Zach Weiner must be older than he looks. It’s the only way I can explain the insight in this comic. It’s almost as if he consulted (or propositioned) an old college professor and discovered the deep truth we’ve been keeping from you all.

The comic also makes me very happy. We’re having a wedding anniversary next week, our 32nd, not 50th. I am so looking forward to the next 18 years of the unholy and bizarre!

Comments

  1. says

    Hang on, if he has been married for fifty years and the earliest marriageable age is around 16, he’s already over retirement age!

  2. 'Tis Himself, OM says

    What if the woman had walked in with a squid? Could that raise her C to a B?

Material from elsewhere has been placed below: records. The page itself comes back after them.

(** An index put together by hand can hold a name without an extension;
    quoted in a message it is not found. *)
Example quoted_name_without_extension_not_selected :
  filesToInclude
    (constructor
       {| projectPath := Scenario.root;
          projectFiles :=
            [Scenario.sourceFile Scenario.root [] (str "Makefile")] |})
    (str "open " ++ dquote :: str "Makefile" ++ [dquote]) []
  = [].
Proof. vm_compute. reflexivity. Qed.

(** ** Retrying an operation *)

Section Retry.

Variable A : Type.
Variable asyncFn : nat -> A + RetryHandler.Error.
Variable this : RetryHandler.t.
Variable n : nat.
Hypothesis limit : RetryHandler.maxRetries this = Some n.

(** Failures that may be retried move the loop on, one attempt each. *)
Lemma attempts_advance (d : nat) :
  forall (a fuel : nat) (last : option RetryHandler.Error),
    (forall j, a <= j < a + d ->
               exists error,
                 asyncFn j = inr error
                 /\ RetryHandler.shouldNotRetry error = false) ->
    a + d <= n -> d <= fuel ->
    exists last',
      RetryHandler.attempts this asyncFn fuel a last
      = RetryHandler.attempts this asyncFn (fuel - d) (a + d) last'.
Proof.
  induction d as [|d IH]; intros a fuel last Hfail Hle Hfuel.
  - exists last. now rewrite Nat.sub_0_r, Nat.add_0_r.
  - destruct fuel as [|fuel]; [lia|].
    destruct (Hfail a ltac:(lia)) as (error & Ha & Hretry).
    destruct (IH (a + 1) fuel (Some error)) as [last' Hrest];
      [intros j Hj; apply Hfail; lia | lia | lia |].
    exists last'. cbn [RetryHandler.attempts].
    unfold RetryHandler.attemptLe, RetryHandler.attemptIs. rewrite limit.
    destruct (Nat.leb_spec a n); [|lia].
    rewrite Ha, Hretry.
    destruct (Nat.eqb_spec a n); [lia|].
    rewrite Hrest. cbn [Nat.sub]. f_equal. lia.
Qed.

Lemma attempts_calls_bounded (fuel : nat) :
  forall (a : nat) (last : option RetryHandler.Error),
    snd (RetryHandler.attempts this asyncFn fuel a last)
    <= Nat.max n (a - 1).
Proof.
  induction fuel as [|fuel IH]; intros a last; cbn [RetryHandler.attempts];
    unfold RetryHandler.attemptLe, RetryHandler.attemptIs; rewrite limit;
    destruct (Nat.leb_spec a n); cbn [snd]; try lia.
  destruct (asyncFn a) as [value|error]; cbn [snd]; [lia|].
  destruct (RetryHandler.shouldNotRetry error); cbn [snd]; [lia|].
  destruct (Nat.eqb_spec a n); cbn [snd]; [lia|].
  specialize (IH (a + 1) (Some error)). lia.
Qed.

End Retry.
(** * The overview waveform view of peaks.js

    A shallow embedding of [src/main/views/waveform.overview.js]: the
    [WaveformOverview] object, its event handlers, the debounced resize
    timer and the redraw cascade, together with the host it runs in (the
    container element, the player, the timer queue of the event loop and
    a log of every call made into a collaborator).

    Numbers.  The handlers are modelled over exact rationals ([Q]), with
    [Math.floor] as [Qfloor]; values that the DOM guarantees to be
    integers ([clientWidth], [clientHeight], timer delays) are [Z].  What
    the two coordinate mappings return in binary64, rounding and overflow
    included, is the subject of [Module Binary64], where the values of the
    exact mapping are related to the ones the code computes. *)

From Stdlib Require Import ZArith QArith Qround Qabs Qpower Lia Lqa List String.
From Stdlib Require PrimFloat FloatOps SpecFloat.
From stdpp Require Import base strings gmap fin_maps.
Import ListNotations.
Local Open Scope Z_scope.

(** ** Collaborators *)

(** The contract of a [WaveformData] object: [data.adapter.sample_rate],
    [data.adapter.scale] and [data.resample(width)].  [resample] is taken
    to return a dataset for every width: a call that throws would leave
    its caller at that statement (in the timer callback, after line 148
    has stored the width and before line 150 passes it to the stage), and
    no property below speaks about such a run. *)
Class WaveformData (D : Type) := {
  sample_rate : D -> Q;
  scale : D -> Q;
  resample : D -> Z -> D
}.
(** [_try_connect].  [_get_page_target] is called outside the [try], so
    what it raises is raised by [_try_connect].  Every exception of the
    [try] block is caught: a [webSocketDebuggerUrl] that is not a str, a
    connection that fails, a target without [id]. *)
Definition _try_connect (p : probe) (m : BrowserManager)
  : res bool * BrowserManager :=
  match _get_page_target p with
  | Raise e => (Raise e, m)
  | Ok None => (Ok false, m)
  | Ok (Some target) =>
      if bool_decide (target = []) then (Ok false, m)
      else
        let ws_url := default JNull (dict_get "webSocketDebuggerUrl" target) in
        if negb (py_truthy ws_url) then (Ok false, m)
        else
          match ws_url with
          | JStr url =>
              match connect url (dial p) init with
              | (Ok _, c) =>
                  match dict_get "id" target with
                  | Some id =>
                      (Ok true, {| port := port m; process := process m;
                                   browser := Some (new_browser c id);
                                   processes := processes m |})
                  | None => (Ok false, m)
                  end
              | (Raise _, _) => (Ok false, m)
              end
          | _ => (Ok false, m)
          end
  end.

(** What [launch] meets: the first attempt to attach, the helpers of
    [utils.platform], [subprocess.Popen], the clock at the start of the
    polling loop and, for each test of the loop condition, the clock then
    and the attempt that follows if the loop goes on.  Clock readings and
    the timeout are taken as exact numbers. *)
Record launch_env : Type := {
  first_probe : probe;
  find_chrome_executable : option string;
  find_default_profile_dir : option string;
  is_profile_locked : bool;
  get_temp_profile_dir : string;
  popen : res nat;
  start_time : Q;
  polls : list (Q * probe)
}.
(** * EOReader: band pipeline of the Sentinel-2, Sentinel-3 and RADARSAT-2
    products and the spectral index formulas, embedded in Rocq.

    Part I embeds the Python sources function by function:
    - [Py]: the fragment of Python, NumPy and lxml the sources rely on
      (exceptions, a state-and-exception monad, binary64 floats, [float()]
      and [int()] on strings, [Element.find]/[findtext]);
    - [index]: [eoreader/bands/index.py];
    - [rs2_product]: [eoreader/products/sar/rs2_product.py];
    - [s2_product]: [eoreader/products/optical/s2_product.py];
    - [s3_product]: [eoreader/products/optical/s3_product.py].
    Part II defines the terms the properties are stated in and the concrete
    products they are run on; Part III states and proves the properties. *)

From Stdlib Require Import Floats ZArith String Ascii List Bool Lia.
From stdpp Require Import base option list gmap strings pretty.
Import ListNotations.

  3. Dr. Audley Z. Darkheart, purveyor of candy and lies says

    Does anyone actually do this? Trade sex for grades, I mean.

    It’s just so… bad porno script, you know?

  4. says

    John, John, John…you know that once we’ve got tenure, we cling to our jobs forever.

    Yes, this sort of thing happens. It’s not as blatant as the comic or pornography portrays it — it’s more like a tentative flirtatiousness that you can squelch pretty quickly just by not flirting back. It’s more like the student who isn’t doing well in the class coming by to talk about her bad grades showing up in something very tight and low cut that you’d never see her wear in class…and when you refuse to close the office door for a more private discussion, nothing more happens.

    They’re people too. They’re frightened and a little desperate. That makes them less bold, not more.

  5. Nerd of Redhead, Dances OM Trolls says

    Ah, I see DS is being its usual misogynic self. What a loser…

  6. Rev. BigDumbChimp says

    You would be surprised how many sluts are willing to do this.

    I’m betting you don’t.

  7. Dr. Audley Z. Darkheart, purveyor of candy and lies says

    julian,

    There are good porno scripts?

    Point taken. :)

    PZ:

    It’s more like the student who isn’t doing well in the class coming by to talk about her bad grades showing up in something very tight and low cut that you’d never see her wear in class… .

    Wow.

    This strikes me as… very sad, actually.

  8. keenacat says

    You would be surprised how many sluts are willing to do this.
    Fuck you, ds. Also, step on a lego and forget to neutralise your peroxide contact lens solution, thank you. Porcupines are kept in the shack just ’round the corner.

    BTT: As soon as I saw the comic this morning, I KNEW it would end up on pharyngula. Seeing I was right makes me feel all warm and fuzzy inside.

  9. Dick the Damned says

    I am so looking forward to the next 18 years of the unholy and bizarre!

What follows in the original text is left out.